LAVENDER: I know you all put a limit on how many folks you'll allow on the Mountain, that seems like a great idea, what are some of the other things that you think makes All Good a great festival?
WALTHER: We look to strengthen our lineup each year to improve our production, and to improve the fan's experience by tweaking our operations and upgrading our services and amenities that we offer. This year we have 21 new artists out of 40 on our roster. We will have a better light show than ever. We will have LED screens for the first time. We are upgrading our port-a-john services. We will have more crowd performers than ever and will have many surprises that fans will have to come to experience. Another key thing that is in the fans' favor is that we offer no overlapping sets. The festival fan can see every minute of every band that he/she has paid to see for the most part without even moving from one space. Another would be that our number one goal is to provide the safest and most enjoyable experience for the fans. We realize that for a great deal of these folks that this is their summer vacation, and we want to make it a weekend to remember for years to come. We do our best with our staff to set the stage for the incredible vibe that takes place each year at our event.
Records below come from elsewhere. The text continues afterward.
Lemma hash_32_run {S} val bits (s : S) : 1 <= bits <= 32 ->
  hash_32 val bits s = Some (Z.shiftr (u32 (val * GOLDEN_RATIO_PRIME_32)) (32 - bits), s).
Proof.
  intros Hb. unfold hash_32. replace (u32 (32 - bits)) with (32 - bits) by (symmetry; apply wrap_small; lia).
  by rewrite shr_run, u32_u64 by lia.
Qed.

Definition str_sum (str : list Z) (len : Z) : Z := u32 (chunk_sum str len (Z.to_nat len)).

Lemma hash_str_run {S} fuel str len bits (s : S) :
  0 <= len <= zlen str -> 1 <= bits <= 32 -> (Z.to_nat len < fuel)%nat ->
  hash_str fuel str len bits s = Some (Z.shiftr (u32 (str_sum str len * GOLDEN_RATIO_PRIME_32)) (32 - bits), s).
Proof.
  intros Hl Hb Hf. unfold hash_str.
  assert (str_loop fuel str 0 len 0 s = Some (u64 (chunk_sum str len (Z.to_nat len)), s)) as E.
  { pose proof (str_loop_run fuel str len 0 s) as E. rewrite Z.sub_0_r in E. apply E; [|lia|lia].
    split; [lia|]. by left. }
  rewrite (bind_run _ _ _ _ _ E). destruct (Z.leb_spec bits 32); [|lia]. rewrite hash_32_run by done.
  by rewrite u32_u64.
Qed.

(** For every key of any length, [hash_str] reads each of its bytes and nothing
    beyond, ends, and gives a number below 2^bits; with all 32 bits, two keys
    have the same hash exactly when the sums of their chunks agree modulo 2^32:
    the multiplication adds no collision. *)
Theorem hash_str_collisions {S} fuel a b la lb bits (s : S) :
  0 <= la <= zlen a -> 0 <= lb <= zlen b -> 1 <= bits <= 32 -> (Z.to_nat la < fuel)%nat -> (Z.to_nat lb < fuel)%nat ->
  exists ha hb : Z, hash_str fuel a la bits s = Some (ha, s) /\ hash_str fuel b lb bits s = Some (hb, s) /\
    0 <= ha < 2 ^ bits /\ (bits = 32 -> (ha = hb <-> str_sum a la = str_sum b lb)).
Proof.
  intros Ha Hb Hbits Fa Fb. eexists _, _. split_and!; [by apply hash_str_run|by apply hash_str_run|..].
  - by apply high_bits; [lia|apply wrap_range].
  - by apply high_bits; [lia|apply wrap_range].
  - intros ->. rewrite !Z.shiftr_0_r. split; [|by intros ->]. apply golden_32_injective; by apply wrap_range.
Qed.

Lemma hash_str_collisions_witness :
  exists ha hb, hash_str 20 [1; 2; 3; 4; 5; 6; 7; 8; 9] 9 32 tt = Some (ha, tt) /\
    hash_str 20 [10; 2; 3; 4; 5; 6; 7; 8; 0] 9 32 tt = Some (hb, tt) /\
    0 <= ha < 2 ^ 32 /\ (32 = 32 -> (ha = hb <-> str_sum [1; 2; 3; 4; 5; 6; 7; 8; 9] 9 = str_sum [10; 2; 3; 4; 5; 6; 7; 8; 0] 9)).
Proof. apply (hash_str_collisions 20 _ _ 9 9 32 tt); [split; vm_compute; discriminate..|lia|lia]. Defined.

(** ** Buckets and logarithms *)

(** With a power of two, the bucket is the remainder. *)
Lemma calc_bkt_mod num bits : 0 <= bits < 31 -> calc_bkt num (2 ^ bits) = u32 num mod 2 ^ bits.
Proof.
  intros Hb. unfold calc_bkt.
  assert (1 <= 2 ^ bits <= 2 ^ 30) by (split; [apply (Z.pow_le_mono_r 2 0); lia|apply Z.pow_le_mono_r; lia]).
  rewrite (wrap_small 32 (2 ^ bits - 1)) by lia. rewrite <- Z.land_ones by lia. by rewrite Z.ones_equiv, Z.sub_1_r.
Qed.

Lemma calc_bkt_range num bits : 0 <= bits < 31 -> 0 <= calc_bkt num (2 ^ bits) < 2 ^ bits.
Proof. intros Hb. rewrite calc_bkt_mod by done. apply Z.mod_pos_bound. lia. Qed.

(** [fls] and the 32-bit logarithm are exact; so is the test for a power of two. *)
Lemma fls_exact n : 0 < n <= int_max -> fls n = Z.log2 n + 1 /\ __ilog2_u32 n = Z.log2 n.
Proof.
  intros Hn. unfold __ilog2_u32, fls, clz, int_max in *. rewrite wrap_small by lia.
  destruct (Z.eqb_spec n 0); lia.
Qed.

Lemma land_pred_power k : 0 <= k -> Z.land (2 ^ k) (2 ^ k - 1) = 0.
Proof.
  intros Hk. rewrite Z.sub_1_r, <- Z.ones_equiv, Z.land_ones by lia. apply Z.mod_same. lia.
Qed.

Lemma is_power_of_2_exact n : 0 <= n -> is_power_of_2 n = true <-> exists k, 0 <= k /\ n = 2 ^ k.
Proof.
  intros Hn. unfold is_power_of_2. rewrite andb_true_iff, negb_true_iff, Z.eqb_neq, Z.eqb_eq. split.
  - intros [H0 H]. exists (Z.log2 n). split; [apply Z.log2_nonneg|]. pose proof (Z.log2_spec n ltac:(lia)) as [L U].
    destruct (Z.eq_dec n (2 ^ Z.log2 n)) as [|Hne]; [done|exfalso].
    assert (Z.log2 (n - 1) = Z.log2 n) as El.
    { apply Z.log2_unique; [apply Z.log2_nonneg|lia]. }
    assert (Z.testbit (Z.land n (n - 1)) (Z.log2 n) = true) as Hb; [|by rewrite H, Z.bits_0 in Hb].
    rewrite Z.land_spec, Z.bit_log2, <- El, Z.bit_log2; [done| |lia].
    pose proof (Z.pow_pos_nonneg 2 (Z.log2 n)). pose proof (Z.log2_nonneg n). lia.
  - intros (k & Hk & ->). split; [lia|by apply land_pred_power].
Qed.

Lemma land_bit n k : 0 <= k -> (Z.land n (Z.shiftl 1 k) =? 0) = negb (Z.testbit n k).
Proof.
  intros Hk. rewrite Z.shiftl_1_l. destruct (Z.testbit n k) eqn:E; cbn [negb].
  - apply Z.eqb_neq. intros H. pose proof (Z.land_spec n (2 ^ k) k) as Hb.
    rewrite H, Z.bits_0, E, Z.pow2_bits_true in Hb by lia. discriminate Hb.
  - apply Z.eqb_eq, Z.bits_inj'. intros j Hj. rewrite Z.bits_0, Z.land_spec.
    destruct (Z.eq_dec j k) as [->|Hne]; [by rewrite E|]. rewrite Z.pow2_bits_false by lia. apply andb_false_r.
Qed.

(** Testing the bits from above finds the logarithm. *)
Lemma ilog2_bits_run {S} k n (s : S) : 0 < n < 2 ^ (Z.of_nat k + 1) -> ilog2_bits k n s = Some (Z.log2 n, s).
Proof.
  induction k as [|k IH]; intros Hn; cbn [ilog2_bits]; rewrite land_bit, negb_involutive by lia.
  - assert (n = 1) as -> by lia. done.
  - destruct (Z.testbit n (Z.of_nat (Datatypes.S k))) eqn:E.
    + rewrite (Z.log2_unique n (Z.of_nat (Datatypes.S k))); [done|lia|]. split; [|apply Hn].
      destruct (Z.le_gt_cases (2 ^ Z.of_nat (Datatypes.S k)) n) as [|Hlt]; [done|].
      assert (Z.log2 n < Z.of_nat (Datatypes.S k)) by (apply Z.log2_lt_pow2; lia).
      rewrite Z.bits_above_log2 in E by lia. done.
    + apply IH. split; [lia|]. destruct (Z.le_gt_cases (2 ^ (Z.of_nat k + 1)) n) as [Hle|]; [|done]. exfalso.
      assert (Z.log2 n = Z.of_nat (Datatypes.S k)) as El.
      { apply Z.log2_unique; [lia|]. split; [|apply Hn]. by rewrite Nat2Z.inj_succ, <- Z.add_1_r. }
      pose proof (Z.bit_log2 n ltac:(lia)) as Hbit. rewrite El in Hbit. congruence.
Qed.

Lemma ilog2_constant {S} sz n (s : S) : 1 <= n < 2 ^ 64 -> ilog2 true sz n s = Some (Z.log2 n, s).
Proof. intros Hn. unfold ilog2. destruct (Z.ltb_spec n 1); [lia|]. apply ilog2_bits_run. cbn. lia. Qed.

Lemma one_shl_ul_run {S} k (s : S) : 0 <= k < 64 -> one_shl_ul k s = Some (2 ^ k, s).
Proof.
  intros H. unfold one_shl_ul. destruct (Z.leb_spec 0 k), (Z.ltb_spec k 64); [|lia..]. cbn. by rewrite Z.shiftl_1_l.
Qed.

Lemma log2_below n k : 0 <= k -> 0 < n -> n < 2 ^ k -> Z.log2 n < k.
Proof. intros. apply Z.log2_lt_pow2; lia. Qed.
You arrive to the mountaintop and the rest of the world goes away, whether it takes a day or two, at some point everyone comes together within this community and there becomes this universal sense that every little things gonna be alright.
LAVENDER: Aside from Furthur, what do you think are the not-to-miss sets this year?
WEISSMAN: First time All Good bands such as George Clinton and P-Funk, Old Crow Medicine Show, Femi Kuti, Dr, Dog will also be a real treat. The action actually gets started super early in the campgrounds on Friday morning with an early morning wake up with Greensky Bluegrass; The Everyone Orchestra does sets on Friday and Saturday on the side stage and they mix it up with members of a bunch of different bands by making their entire set full improvisations 'conducted' by Matt Butler. These shows are really special since they involve the audience and really get them involved. The Pimps of Joytime are a band that will surprise everyone with their blend of upbeat East Coast funk, since they've not played too many festivals yet. But this is a tough question since all the bands are 'not-to-miss'!
LAVENDER: About how many folks does it take to put on All Good, counting vendors, staff and the WET or Work exchange team members?
WEISSMAN: We have 65 departments, over 600 staff, a huge production crew, and over 1,000 WET (volunteer/work exchange) members.